Tuberculosis remains the greatest killer globally. Uganda, one of the highest TB burden countries has a rapidly growing private medical sector. Although a large proportion of patients first seek care from the private sector, there is very little if any literature about participation of private independent laboratories in diagnosis of TB. We aimed at assessing this and the extent to which diagnosed TB patients are linked to care.
We conveniently sampled and reviewed records for seven independent private laboratories registered with the ministry of health covering January-June 2015 period. Data was collected on patient demographics, number of sputum samples analyzed in each and those testing positive for TB. We also collected data on where the diagnosed patients were registered for treatment.
A total of 33,071 samples were analyzed of which 562 were for sputum. Of these, 271 (48%) were for males, 227 (40%) females and 64 (12%) records missed sex classification. The ≤ 14-year-old contributed only 8 (1.4%) and 301 (54%) of the samples did not have age registered. Four hundred and thirty-six (78%) samples were from private for-profit health units and others were self-referrals. Thirty-four (6%) samples analyzed tested positive of which 21 were not traceable in the unit TB registers. About half of the laboratories were enrolled on the national EQA scheme and about half processed two pre-treatment smears required by the NTLP.
Independent private laboratories in Kampala participate in sputum-smear microscopy for TB diagnosis but majority do not follow national guidelines. Majority of the diagnosed patients are not traceable in the known TB care centers.
Tuberculosis is the second greatest killer globally and 95% of the TB deaths do occur in low- and middle-income countries . Uganda, like other developing countries has a large and growing private medical sector. Literature has shown that a large proportion of tuberculosis patients in many high TB- burden countries seek care from private health care providers first [2-4]. Kampala city with the highest incidence of TB in Uganda (450-550 TB cases/100,000 population) has reported slow increase in annual TB case notification over the past six years. TB in this city is mainly diagnosed in public and NGO health facilities. It has been observed that private health facilities also participate in TB diagnosis and treatment in this setting, but there is no published data/evidence on participation of independent private laboratories in TB diagnosis. It was assumed that a big number of TB patients are diagnosed in these laboratories and not linked to health facilities that report to Kampala Capital City Authority (KCCA) which could lead to the observed slow increase in case notification. We therefore set out to establish this.
From July 15th-31st 2015, we conveniently sampled and assessed seven high volume private independent laboratories registered with the Allied Medical Practitioners Council in the five municipalities of Kampala and reviewed their records. Our aim was to establish the number of TB patients diagnosed in these laboratories and the proportion of these linked to care from January to June 2015. Included in this assessment were JICA, Mendata Africare, MBN, NAMELA, Lancet, Ebenezer and LMK laboratories.

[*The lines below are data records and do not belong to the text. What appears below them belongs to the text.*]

(* ===== verification/_CoqProject ===== *)
-Q . S2P
Prelude.v
BTree.v
Text.v
F64.v
Knowledge.v
Literals.v
Syntax.v
Analysis.v
Journal.v
Scenario.v
World.v
Program.v
Compile.v
Reparse.v
Formatting.v
Deploy.v
DeployFacts.v
Cpu.v
Construct.v
Exec.v
Isa.v
Frame.v
Behaviour.v
Vm.v
Lua.v
Simulator.v
Tick.v
Safety.v
Control.v
Schema.v
Evaluator.v
EvaluatorFacts.v
ScriptDriver.v
ScriptDriverFacts.v
Load.v
Runner.v
RunnerFacts.v
TestRun.v
TestRunFacts.v
Replay.v
History.v
HistoryFacts.v
TimeTravel.v
Environment.v
EnvironmentFacts.v
Editor.v
EditorFacts.v
RenameFacts.v
Proposal.v
ProposalFacts.v
Debugger.v
Session.v
SessionFacts.v
SessionSafety.v
Protocol.v
ProtocolFacts.v
LuaSandbox.v
LuaSandboxFacts.v
LuaMock.v
CommandLine.v
Commands.v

We collected data about location/division of the laboratory, number of sputum samples analyzed and those testing positive for TB, health units where diagnosed patients were referred for treatment and data on social demographic characteristics of the patients who provided the samples. Our definition of private independent laboratory was one that operates independently of any treatment unit and free to receive samples from all sources, health facilities, community or otherwise. We obtained permission to carry out this assessment from the Directorate of Public Health and Environment of KCCA and laboratory managers provided verbal consent to participate in this exercise.
Of the seven laboratories assessed, three in the central business division, two in Kawempe, one in Nakawa and one in Makindye, each had analyzed at least one sputum sample during the review period with the exception of Mendata Africare lab (Table 1). Among the remaining six laboratories, Lancet contributed the highest proportion 366 (67%) of the samples. Four of the seven laboratories had only one pre-treatment smear performed per presumptive TB patient as opposed to the two samples which are recommended by the NTLP . Four labs reported to carry out tests on both early morning and spot on samples while one lab carried out both tests only on request by the physician. The rest did carry out sputum microscopy on only one sample. Four laboratories did participate in External Quality Assessment (EQA) for sputum smear microscopy. During the review period, all laboratories used only the ZN method to analyze all the sputum samples.
Table 1: Table showing performance of each laboratory in TB diagnosis by sputum microscopy (Jan-June 2015). View Table 1
During the review period, a total of 33,071 tests of all types were analyzed in the participating laboratories of which 562 (1.6%) were for sputum. Of the 562 patients whose samples were analyzed 271 (48%) were males, 227 (40%) were females and sex classification were missing on 64 (12%) records. The ≤ 14-year-old (children) contributed only 8 (1.4%) of the samples analyzed. Two hundred and fifty-three (45%) samples were for patients > 14 years while 301 (54%) samples did not have their respective age registered. Four hundred and thirty-six (78%) of the samples were from Private For Profit (PFP) health units while 126 (22%) were self-referrals (see Table 1). Thirty-four (6%) of the total number of samples analyzed in the laboratories tested positive for TB.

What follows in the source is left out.